Les syndicats continuent de se mobiliser pour tirer parti de l’intelligence artificielle plutôt que de la subir

Les progrès très rapides de l’intelligence artificielle affectent de nombreux aspects de la vie quotidienne. La sphère professionnelle n’échappe pas au phénomène. Des législations se mettent en place pour encadrer la liberté d’action des développeurs de solutions. Mais elles ne parviennent pas à lever toutes les incertitudes et menaces liées à cette évolution. Aussi, le 8 octobre 2025, la fédération syndicale internationale IndustriALL a-t-elle publié un document intitulé Artificial Intelligence (AI): challenges and opportunities for industrial workers and trade union responses. De nombreux salariés sont maintenant gérés par des algorithmes. Ceux-ci fixent leurs horaires, analysent leur rendement, influencent parfois les embauches et les promotions, souvent dans une absence totale de transparence et de recours. L’objectif de ce guide est de permettre aux organisations syndicales d’inverser le processus et de mettre les travailleurs en son centre.
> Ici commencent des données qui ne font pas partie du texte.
(** * upload_postimages_album: a shallow embedding of tools/upload_postimages_album.py

    The script enumerates the .avif files of a folder, drives a browser
    through the upload form of an image host, polls the page for result
    links and retries in batches.  The development below embeds

    - the Python built-ins the script relies on (slices, range, sorted,
      substring tests, truthiness),
    - the browser and the operating system as an environment of oracles
      answering each call from the trace of calls made so far,
    - every function of the script as a computation in a trace-and-exception
      monad,

    and then proves the properties of the specification. *)

From Stdlib Require Import ZArith Lia String Ascii Orders Mergesort Sorted Permutation.
From Equations Require Import Equations.
From stdpp Require Import base list strings gmap pretty.

Local Open Scope Z_scope.

(** ** Python values and built-ins *)

Module Py.

(** Exceptions.  The script only ever distinguishes instances of
    [Exception] (what [except Exception] catches) from the other
    [BaseException]s, [SystemExit] among them. *)
Inductive exn : Type :=
| PyException (cls msg : string)
| SystemExit (msg : string)
| PyBaseException (cls : string).

Definition is_Exception (e : exn) : bool :=
  match e with
  | PyException _ _ => true
  | SystemExit _ | PyBaseException _ => false
  end.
Le document identifie cinq domaines clés sur lesquels les syndicats peuvent agir. Tout d’abord, ils ont la possibilité d’intervenir sur la gestion des algorithmes et la confidentialité des données afin de garantir la transparence et la redevabilité, et d’imposer des limites à la surveillance sur le lieu de travail. En deuxième lieu, ils doivent s’assurer que l’IA n’ajoute pas du stress et des risques supplémentaires, mais qu’elle permet de rendre les lieux de travail plus sains et plus sûrs. Pour faire face à l’évolution rapide de l’IA, les partenaires sociaux doivent aussi réclamer des emplois de qualité, un renforcement des compétences, des reconversions inclusives et un soutien vers une transition juste. Quatrièmement, ils doivent revendiquer un partage équitable des bénéfices, une fiscalité progressive et une protection sociale accrue. Enfin, le guide recommande d’intervenir pour protéger le droit d’organisation et de négociation collective, et donner aux syndicats les moyens de négocier à l’ère du numérique.